Lemma rejected_call_ends_the_script_witness :
  result (createWrapped (outage_sdk "Solana" (fresh_token (Some 2%nat))) 5 0%nat)
  = Throw (Rejected 503).
Proof.
  eapply (@rejected_call_ends_the_script
            nat (outage_sdk "Solana" (fresh_token (Some 2%nat))) 5 0%nat
            (removelast
               (trace (createWrapped
                         (outage_sdk "Solana" (fresh_token (Some 2%nat)))
                         5 0%nat)))
            _ []).
  - vm_compute. reflexivity.
  - reflexivity.
  - reflexivity.
Defined.

(** X20: the ways [createWrapped] can fail.  If it throws, then either
    its last call was rejected with that error, or [parseAddress]
    rejected a signer's address with it, or it is the [TypeError] of
    reading [.txid] when the attestation submission returned no
    transaction, or it is the error "VAA not found..." after [getVaa]
    answered [null]. *)
Theorem script_errors
        (W : Type) (wh : Sdk W) (rounds : nat) (w : W) (err : Thrown) :
  result (createWrapped wh rounds w) = Throw err ->
  (exists before ev,
      trace (createWrapped wh rounds w) = before ++ [ev] /\
      rejection ev = Some err /\ is_getWrappedAsset ev = false) \/
  (exists stuff,
      (In (EvGetSigner origChain None (inr stuff))
          (trace (createWrapped wh rounds w)) \/
       In (EvGetSigner destChain (Some gasLimit) (inr stuff))
          (trace (createWrapped wh rounds w))) /\
      parseAddress wh (signer_chain (ss_signer stuff))
                   (signer_address (ss_signer stuff)) = inl err) \/
  (err = ThrowTypeError undefined_txid /\
   exists before tb payer s,
     trace (createWrapped wh rounds w)
     = before
       ++ [EvSignSendWait origChain
             (CreateAttestationTxns tb (tok_address tokenId) payer) s (inr []);
           EvConsoleLog [LStr "txids: "; LInspect []]]) \/
  (err = ThrowError vaa_not_found /\
   exists before id,
     trace (createWrapped wh rounds w)
     = before ++ [EvGetVaa id attest_meta timeout (inr None)]).
Proof.
  unfold trace, result. walk_script; intros Hthrown;
    try discriminate Hthrown; injection Hthrown as <-.
  all: try (exfalso;
            match goal with
            | Hpoll : waitForIt ?wh ?tb ?n ?w0 = (Throw ?e, _, _) |- _ =>
                apply (@waitForIt_never_throws _ wh tb n w0 e);
                rewrite Hpoll; reflexivity
            end).
  all: first
         [ solve [ left; do 2 eexists;
                   split; [ apply (@app_removelast_last _ _ (EvConsoleLog []));
                            discriminate
                          | simpl; split; reflexivity ] ]
         | solve [ right; left; eexists; split; cycle 1;
                   [ eassumption | first [left; find_in | right; find_in] ] ]
         | solve [ right; right; left; split; [reflexivity|];
                   eexists [_; _; _; _; _; _; _; _; _], _, _, _; reflexivity ]
         | solve [ right; right; right; split; [reflexivity|];
                   eexists [_; _; _; _; _; _; _; _; _; _; _; _; _; _], _;
                   reflexivity ] ].
Qed.
Definition store_entry (p : parsed) (data : bytes) (st : inbox) : inbox :=
  let rid := p_request_id p in
  let mtype := p_type p in
  let chunk := p_chunk p in
  let total := p_total p in
  let key := inbox_key rid mtype in
  if pystr_eqb mtype TYPE_DATA then
    let chunks := from_option id ∅ (inbox_data st !! key) in
    mk_inbox (<[key := <[chunk := IRaw data]> chunks]> (inbox_data st))
             (inbox_complete st) (pending_requests st)
  else if total <=? 1 then
    mk_inbox (inbox_data st) (<[key := data]> (inbox_complete st))
             (push_if_rqst mtype rid data (pending_requests st))
  else
    let chunks := <[chunk := ITot total data]>
                    (from_option id ∅ (inbox_data st !! key)) in
    if all_chunks_present chunks total then
      let parts := chunks_in_order chunks total in
      (* [if chunks_to_assemble:] a list of [total > 1] elements is truthy *)
      match parts with
      | [] => mk_inbox (delete key (inbox_data st)) (inbox_complete st)
                       (pending_requests st)
      | _ :: _ =>
          let assembled := List.concat parts in
          mk_inbox (delete key (inbox_data st))
                   (<[key := assembled]> (inbox_complete st))
                   (push_if_rqst mtype rid assembled (pending_requests st))
      end
    else
      mk_inbox (<[key := chunks]> (inbox_data st)) (inbox_complete st)
               (pending_requests st).

(** What one [_store_entry] call does to an RQST/RESP unit of a
    multi-chunk message ([total > 1]). *)
Definition multi_chunk_effect (st : inbox) (p : parsed) (data : bytes) : Prop :=
  let key := inbox_key (p_request_id p) (p_type p) in
  let chunks := <[p_chunk p := ITot (p_total p) data]>
                  (from_option id ∅ (inbox_data st !! key)) in
  let body := List.concat (chunks_in_order chunks (p_total p)) in
  let st' := store_entry p data st in
  (dom chunks = list_to_set (seqZ 1 (p_total p)) ->
     inbox_data st' = delete key (inbox_data st) /\
     inbox_complete st' = <[key := body]> (inbox_complete st) /\
     pending_requests st' =
       push_if_rqst (p_type p) (p_request_id p) body (pending_requests st)) /\
  (dom chunks <> list_to_set (seqZ 1 (p_total p)) ->
     inbox_data st' = <[key := chunks]> (inbox_data st) /\
     inbox_complete st' = inbox_complete st /\
     pending_requests st' = pending_requests st).

End Inbox.

(* ------------------------------------------------------------------ *)
(** ** Router paths and the one-shot inbox API ([get], [head]) *)

Module Router.
Import Inbox.

Section Paths.
(** Python's [int()] on a string; [None] when it raises [ValueError]. *)
Variable py_int : pystr -> option Z.

(** [_parse_storage_path]: [None] when [int(parts[1])] raises. *)
Definition parse_storage_path (path : pystr) : option (pystr * pystr * option Z) :=
  let filename := py_replace (s2l ".json") [] (py_last (py_split (s2l "/") path)) in
  if py_in (s2l "_c") filename then
    let parts := py_split (s2l "_c") filename in
    match py_int (nth 1 parts []) with
    | Some n => Some (nth 0 parts [], s2l "D", Some n)
    | None => None
    end
  else if py_in (s2l "_s") filename then
    let parts := py_split (s2l "_s") filename in
    match py_int (nth 1 parts []) with
    | Some n => Some (nth 0 parts [], s2l "D", Some n)
    | None => None
    end
  else Some (filename, s2l "H", None).

(** [mtype = TYPE_RESP if self.role == 'client' else TYPE_RQST] *)
Definition recv_type (role : pystr) : pystr :=
  if pystr_eqb role (s2l "client") then TYPE_RESP else TYPE_RQST.

(** [get]: [self.inbox_complete.pop(key, None)]; [None] = an exception. *)
Definition get (role : pystr) (st : inbox) (path : pystr) : option (option bytes * inbox) :=
  match parse_storage_path path with
  | None => None
  | Some (rid, _, _) =>
      let key := inbox_key rid (recv_type role) in
      Some (inbox_complete st !! key,
            mk_inbox (inbox_data st) (delete key (inbox_complete st))
                     (pending_requests st))
  end.

(** [head]: [key in self.inbox_complete]; the state is not touched. *)
Definition head (role : pystr) (st : inbox) (path : pystr) : option bool :=
  match parse_storage_path path with
  | None => None
  | Some (rid, _, _) =>
      Some (bool_decide (is_Some (inbox_complete st !! inbox_key rid (recv_type role))))
  end.

(** The inbox key addressed by a path. *)
Definition path_key (role path : pystr) : option pystr :=
  match parse_storage_path path with
  | None => None
  | Some (rid, _, _) => Some (inbox_key rid (recv_type role))
  end.

End Paths.
End Router.

(* ------------------------------------------------------------------ *)
(** ** Titles ([_make_title], [TITLE_RE], [_parse_title]) *)

Module Title.
Import Inbox.
Lemma parse_h_keyfiles_tail (evs : list opt_event) (l l' : locals) :
  parse evs l = Next l' ->
  array_ok (h_keyfiles l) (n_hkeyfiles l) ->
  (Z.to_nat (n_hkeyfiles l) <= Z.to_nat MAX_KEYFILES)%nat ->
  (forall j, (Z.to_nat (n_hkeyfiles l) <= j < Z.to_nat MAX_KEYFILES)%nat ->
     h_keyfiles l !! j = Some Indeterminate) ->
  (Z.to_nat (n_hkeyfiles l') <= Z.to_nat MAX_KEYFILES)%nat
  /\ (forall j, (Z.to_nat (n_hkeyfiles l') <= j < Z.to_nat MAX_KEYFILES)%nat ->
        h_keyfiles l' !! j = Some Indeterminate).
Proof.
  revert l. induction evs as [|e evs IH]; intros l; simpl.
  - intros Heq Hok Hn Ht. injection Heq as <-. split; assumption.
  - destruct (opt_step l e) as [l1|] eqn:He; [| discriminate].
    intros Hp Hok Hn Ht. specialize (IH l1 Hp).
    unfold opt_step in He. revert He.
    destruct (switch (ch e)) eqn:Hsw; intros He;
      try (step_cases He; apply IH; assumption).
    destruct (store_incr _ _ _) as [?|[a n]] eqn:Hst; [discriminate |].
    injection He as <-. simpl in IH.
    destruct (array_store _ _ _ _ _ Hok Hst) as (Hok' & -> & _ & _).
    apply store_incr_inr in Hst. destruct Hst as (Hb & _ & -> & _).
    apply IH; [exact Hok' | lia |].
    intros j Hj. rewrite list_lookup_insert_ne by lia. apply Ht. lia.
Qed.

(** X7. On a command line on which [-k] and [-f] each occur at most
    [MAX_KEYFILES] times, [MAX_KEYFILES] being an [int], an engine operation
    is handed arrays of [MAX_KEYFILES] elements each, counts that are the
    numbers of occurrences of [-k] and of [-f], hence between [0] and
    [MAX_KEYFILES], and arrays in which every element from the count on is
    one no option has assigned, so only the elements below the count may be
    read.  (With more occurrences the stores leave the arrays: see
    [keyfiles_overflow].) *)
Theorem keyfile_arrays_shape (evs : list opt_event) (c : engine_call) :
  MAX_KEYFILES <= INT_MAX ->
  Z.of_nat (occurrences (chr "k") evs) <= MAX_KEYFILES ->
  Z.of_nat (occurrences (chr "f") evs) <= MAX_KEYFILES ->
  c ∈ engine_calls (fst (main evs)) ->
  length (call_keyfiles c) = Z.to_nat MAX_KEYFILES
  /\ length (call_h_keyfiles c) = Z.to_nat MAX_KEYFILES
  /\ call_nkeyfiles c = Z.of_nat (occurrences (chr "k") evs)
  /\ call_n_hkeyfiles c = Z.of_nat (occurrences (chr "f") evs)
  /\ 0 <= call_nkeyfiles c <= MAX_KEYFILES
  /\ 0 <= call_n_hkeyfiles c <= MAX_KEYFILES
  /\ (forall j, (Z.to_nat (call_nkeyfiles c) <= j < Z.to_nat MAX_KEYFILES)%nat ->
        call_keyfiles c !! j = Some Indeterminate)
  /\ (forall j, (Z.to_nat (call_n_hkeyfiles c) <= j < Z.to_nat MAX_KEYFILES)%nat ->
        call_h_keyfiles c !! j = Some Indeterminate).
Proof.
  intros _ Hkmax Hfmax Hin.
  destruct (main_call_inv evs c Hin) as (l & [Hp _] & Hs).
  destruct (selected_keyfiles l c Hs) as (-> & -> & -> & ->).
  destruct init_arrays_ok as [Hk Hf].
  destruct (parse_keyfiles evs init l Hp Hk) as ([_ Hkl] & Hkn & _).
  destruct (parse_h_keyfiles evs init l Hp Hf) as ([_ Hfl] & Hfn & _).
  simpl in Hkn, Hfn.
  assert (Hinit : forall j, (0 <= j < Z.to_nat MAX_KEYFILES)%nat ->
                    replicate (Z.to_nat MAX_KEYFILES) Indeterminate !! j
                    = Some Indeterminate).
  { intros j Hj. apply lookup_replicate_2. lia. }
  destruct (parse_keyfiles_tail evs init l Hp Hk) as [_ Hkt];
    [simpl; lia | exact Hinit |].
  destruct (parse_h_keyfiles_tail evs init l Hp Hf) as [_ Hft];
    [simpl; lia | exact Hinit |].
  repeat split; try assumption; lia.
Qed.

(** ** The order of the options *)

(** Two passes of the loop body for options with different labels can be
    taken in either order. *)
Lemma opt_step_swap (l l1 l2 : locals) (e1 e2 : opt_event) :
  switch (ch e1) <> switch (ch e2) ->
  opt_step l e1 = Next l1 -> opt_step l1 e2 = Next l2 ->
  exists l1', opt_step l e2 = Next l1' /\ opt_step l1' e1 = Next l2.
Proof.
  intros Hne H1 H2. unfold opt_step in *.
  destruct (switch (ch e1)) eqn:Hs1; destruct (switch (ch e2)) eqn:Hs2;
    try congruence; clear Hne;
    repeat match type of H1 with
           | context [match ?x with _ => _ end] => destruct x eqn:?
           end; try discriminate H1; injection H1 as <-;
    simpl in H2;
    repeat match type of H2 with
           | context [match ?x with _ => _ end] => destruct x eqn:?
           end; try discriminate H2; injection H2 as <-;
    eexists; (split; [reflexivity |]); simpl;
    repeat match goal with
           | Heq : ?x = _ |- context [match ?x with _ => _ end] => rewrite Heq
           end; reflexivity.
Qed.

Lemma parse_swap (pre rest : list opt_event) (e1 e2 : opt_event) (l l' : locals) :
  switch (ch e1) <> switch (ch e2) ->
  parse (pre ++ e1 :: e2 :: rest) l = Next l' ->
  parse (pre ++ e2 :: e1 :: rest) l = Next l'.
Proof.
  intros Hne. rewrite !parse_app.
  destruct (parse pre l) as [l0|]; [| discriminate].
  simpl. destruct (opt_step l0 e1) as [l1|] eqn:H1; [| discriminate].
  destruct (opt_step l1 e2) as [l2|] eqn:H2; [| discriminate].
  destruct (opt_step_swap l0 l1 l2 e1 e2 Hne H1 H2) as (l1' & -> & ->).
  intros Hp. exact Hp.
Qed.

(** X8. On a command line that reaches an engine operation, two
    neighbouring options with different labels can change places: main then
    invokes the same operation with the same arguments and returns the same
    result. *)
Theorem options_swap (pre rest : list opt_event) (e1 e2 : opt_event)
    (c : engine_call) :
  switch (ch e1) <> switch (ch e2) ->
  c ∈ engine_calls (fst (main (pre ++ e1 :: e2 :: rest))) ->
  main (pre ++ e2 :: e1 :: rest) = main (pre ++ e1 :: e2 :: rest).
Proof.
  intros Hne Hin.
  destruct (main_call_inv _ c Hin) as (l & [Hp _] & _).
  unfold main. rewrite Hp, (parse_swap pre rest e1 e2 init l Hne Hp).
  reflexivity.
Qed.

(** X10. Of two neighbouring occurrences of one of the options
    [c d e g i m s] only the later one counts: dropping the earlier one
    changes nothing in what main does, on any command line. *)
Theorem later_option_overrides (pre rest : list opt_event) (e1 e2 : opt_event) :
  switch (ch e1) = switch (ch e2) ->
  overwrites (switch (ch e2)) = true ->
  main (pre ++ e1 :: e2 :: rest) = main (pre ++ e2 :: rest).
Proof.
  intros Heq Hov. unfold main. rewrite !parse_app.
  destruct (parse pre init) as [l|]; [| reflexivity].
  simpl parse. unfold opt_step. rewrite Heq.
  destruct (switch (ch e2)); try discriminate Hov; reflexivity.
Qed.

End Option_loop.

(** * The further properties at the sample command lines *)

Section More_examples.
Import Sample.
#[local] Existing Instance tc_play.
#[local] Existing Instance signals.
#[local] Existing Instance engine_run.

(** X1 at [tc-play -m vol -d /dev/da0 -e --keyfile-hidden h.key], which is
    accepted, and at [tc-play -i -c -d /dev/da0], which is not. *)
Lemma argument_check_on_options_witness :
  (accepted cmd_map = true
   /\ exists c, engine_calls (fst (main cmd_map)) = [c]
                /\ snd (main cmd_map) = Return (engine_result c))
  /\ accepted cmd_two_modes = false
  /\ main cmd_two_modes = (startup ++ [EUsage], Exit 1).
Proof.
  destruct (argument_check_on_options cmd_map) as (_ & Hyes & _).
  destruct (argument_check_on_options cmd_two_modes) as (_ & _ & Hno).
  split; [split; [reflexivity |] |].
  - apply (Hyes (parsed cmd_map)); vm_compute; reflexivity.
  - split; [reflexivity |].
    apply (Hno (parsed cmd_two_modes)); vm_compute; reflexivity.
Defined.

(** X2 at [tc-play -d /dev/da0 -i -d /dev/da1 -e -s /dev/da]. *)
Lemma engine_receives_options_witness :
  let c := InfoVolume (info_call (parsed cmd_two_devices)) in
  c ∈ engine_calls (fst (main cmd_two_devices))
  /\ call_dev c = Some "/dev/da1"%string
  /\ call_protect_hidden c = Some 1
  /\ call_sflag c = Some 1
  /\ call_sys_dev c = Some (Some "/dev/da"%string).
Proof.
  split; [vm_compute; left |].
  destruct (engine_receives_options cmd_two_devices
              (InfoVolume (info_call (parsed cmd_two_devices))))
    as (Hd & _ & _ & Hp & Hs & Hsd & _).
  - vm_compute. left.
  - split; [exact (eq_trans Hd eq_refl) |].
    split; [exact (f_equal Some (eq_trans (Hp _ eq_refl) eq_refl)) |].
    split; [exact (f_equal Some (eq_trans (Hs _ eq_refl) eq_refl)) |].
    exact (f_equal Some (eq_trans (Hsd _ eq_refl) eq_refl)).
Defined.

(** X4 at [tc-play -i -d /dev/da0 -x -c]: the unknown option ends the run
    in usage() and [-c] is not looked at. *)
Lemma option_ends_process_witness :
  parse cmd_info_dev init = Next (parsed cmd_info_dev)
  /\ main (cmd_info_dev ++ OptEvent (chr "?") None :: [OptEvent (chr "c") None])
     = (startup ++ [EUsage], Exit 1).
Proof.
  split; [vm_compute; reflexivity |].
  destruct (option_ends_process cmd_info_dev [OptEvent (chr "c") None]
              (OptEvent (chr "?") None) (parsed cmd_info_dev)) as (Hu & _).
  - vm_compute. reflexivity.
  - apply Hu. reflexivity.
Defined.

(** X5 at [tc-play -v -a SHA-512 -a SHA-512]. *)
Lemma exit_zero_on_request_witness :
  snd (main cmd_version_twice) = Exit 0
  /\ Exists (fun e => exit0_option e = true) cmd_version_twice
  /\ engine_calls (fst (main cmd_version_twice)) = [].
Proof.
  split; [reflexivity |].
  apply (exit_zero_on_request cmd_version_twice). reflexivity.
Defined.

Lemma cmd_info_carries : Forall carries_argument cmd_info.
Proof. apply getopt_long_carries. Qed.

(** X6 at [tc-play -i -d /dev/da0 -k a.key --keyfile=b.key]. *)
Lemma main_defined_witness :
  exists code, snd (main cmd_info) = Exit code \/ snd (main cmd_info) = Return code.
Proof.
  apply (main_defined cmd_info cmd_info_carries);
    vm_compute; discriminate.
Defined.

(** X7 at [tc-play -i -d /dev/da0 -k a.key --keyfile=b.key]. *)
Lemma keyfile_arrays_shape_witness :
  let c := InfoVolume (info_call (parsed cmd_info)) in
  (Z.of_nat (occurrences (chr "k") cmd_info) <= MAX_KEYFILES
   /\ Z.of_nat (occurrences (chr "f") cmd_info) <= MAX_KEYFILES
   /\ c ∈ engine_calls (fst (main cmd_info)))
  /\ length (call_keyfiles c) = 256%nat
  /\ call_nkeyfiles c = 2
  /\ call_keyfiles c !! 2%nat = Some Indeterminate
  /\ call_h_keyfiles c !! 0%nat = Some Indeterminate.
Proof.
  split; [split; [vm_compute; discriminate |];
          split; [vm_compute; discriminate | vm_compute; left] |].
  destruct (keyfile_arrays_shape cmd_info
              (InfoVolume (info_call (parsed cmd_info))))
    as (Hl & _ & Hn & _ & _ & _ & Hk & Hf).
  - vm_compute. discriminate.
  - vm_compute. discriminate.
  - vm_compute. discriminate.
  - vm_compute. left.
  - split; [exact Hl |]. split; [exact Hn |].
    split; [apply Hk | apply Hf]; vm_compute; split; lia.
Defined.

(** X8 at [tc-play -i -d /dev/da0] and [tc-play -d /dev/da0 -i]. *)
Lemma options_swap_witness :
  main ([] ++ OptEvent (chr "d") (Some "/dev/da0"%string)
           :: OptEvent (chr "i") None :: [])
  = main ([] ++ OptEvent (chr "i") None
             :: OptEvent (chr "d") (Some "/dev/da0"%string) :: []).
Proof.
  apply (options_swap [] [] (OptEvent (chr "i") None)
           (OptEvent (chr "d") (Some "/dev/da0"%string))
           (InfoVolume (info_call (parsed cmd_info_dev)))).
  - vm_compute. discriminate.
  - vm_compute. left.
Defined.

(** X10 at [tc-play -d /dev/da0 -d /dev/da1 -i]: as [tc-play -d /dev/da1 -i]. *)
Lemma later_option_overrides_witness :
  main ([] ++ OptEvent (chr "d") (Some "/dev/da0"%string)
           :: OptEvent (chr "d") (Some "/dev/da1"%string)
           :: [OptEvent (chr "i") None])
  = main ([] ++ OptEvent (chr "d") (Some "/dev/da1"%string)
             :: [OptEvent (chr "i") None]).
Proof.
  apply (later_option_overrides []); reflexivity.
Defined.

End More_examples.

+++

Each line of the data in which the string "solve" appears needs to be copied.

Response box:
         [ solve [ left; do 2 eexists;
         | solve [ right; left; eexists; split; cycle 1;
         | solve [ right; right; left; split; [reflexivity|];
         | solve [ right; right; right; split; [reflexivity|];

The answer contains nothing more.